[Source records — start]

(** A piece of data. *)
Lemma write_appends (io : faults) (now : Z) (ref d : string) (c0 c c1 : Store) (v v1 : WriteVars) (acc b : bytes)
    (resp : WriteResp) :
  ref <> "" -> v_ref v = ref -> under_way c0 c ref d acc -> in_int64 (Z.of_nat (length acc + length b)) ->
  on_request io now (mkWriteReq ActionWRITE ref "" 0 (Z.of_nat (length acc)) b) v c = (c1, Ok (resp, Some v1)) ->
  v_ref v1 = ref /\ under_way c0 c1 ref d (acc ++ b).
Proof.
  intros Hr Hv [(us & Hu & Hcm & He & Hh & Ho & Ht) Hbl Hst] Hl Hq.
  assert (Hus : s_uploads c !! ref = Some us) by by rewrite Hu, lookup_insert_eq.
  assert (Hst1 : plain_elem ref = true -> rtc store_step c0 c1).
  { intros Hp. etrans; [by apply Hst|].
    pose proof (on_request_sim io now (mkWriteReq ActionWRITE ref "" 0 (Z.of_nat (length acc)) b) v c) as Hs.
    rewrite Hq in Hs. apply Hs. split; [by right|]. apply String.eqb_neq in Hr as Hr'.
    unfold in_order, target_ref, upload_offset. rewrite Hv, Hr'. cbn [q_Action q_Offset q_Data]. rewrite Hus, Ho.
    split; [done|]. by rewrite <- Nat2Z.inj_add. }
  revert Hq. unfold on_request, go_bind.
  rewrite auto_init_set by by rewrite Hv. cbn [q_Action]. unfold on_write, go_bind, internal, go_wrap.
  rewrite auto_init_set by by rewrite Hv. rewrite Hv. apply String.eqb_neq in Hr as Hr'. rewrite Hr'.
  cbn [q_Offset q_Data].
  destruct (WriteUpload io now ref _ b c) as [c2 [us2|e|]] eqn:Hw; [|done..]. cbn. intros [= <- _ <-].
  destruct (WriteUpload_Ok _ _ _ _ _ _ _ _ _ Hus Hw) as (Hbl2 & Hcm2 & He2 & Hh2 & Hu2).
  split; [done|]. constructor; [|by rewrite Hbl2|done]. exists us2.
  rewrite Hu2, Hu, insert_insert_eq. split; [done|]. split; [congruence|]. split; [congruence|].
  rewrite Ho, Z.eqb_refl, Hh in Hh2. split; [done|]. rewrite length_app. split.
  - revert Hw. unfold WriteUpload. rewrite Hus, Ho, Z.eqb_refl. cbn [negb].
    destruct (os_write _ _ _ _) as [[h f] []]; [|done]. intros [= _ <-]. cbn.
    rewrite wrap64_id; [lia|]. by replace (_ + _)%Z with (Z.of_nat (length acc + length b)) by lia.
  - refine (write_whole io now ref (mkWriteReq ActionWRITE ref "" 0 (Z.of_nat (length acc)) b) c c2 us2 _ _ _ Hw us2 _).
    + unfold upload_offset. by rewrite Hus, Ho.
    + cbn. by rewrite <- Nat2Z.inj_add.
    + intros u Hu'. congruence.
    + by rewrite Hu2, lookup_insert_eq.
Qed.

[Source records — finish]

▶ What to produce: Search the lines above for the string "Some", then show every one that has it.

▶ Solution:
  on_request io now (mkWriteReq ActionWRITE ref "" 0 (Z.of_nat (length acc)) b) v c = (c1, Ok (resp, Some v1)) ->
  assert (Hus : s_uploads c !! ref = Some us) by by rewrite Hu, lookup_insert_eq.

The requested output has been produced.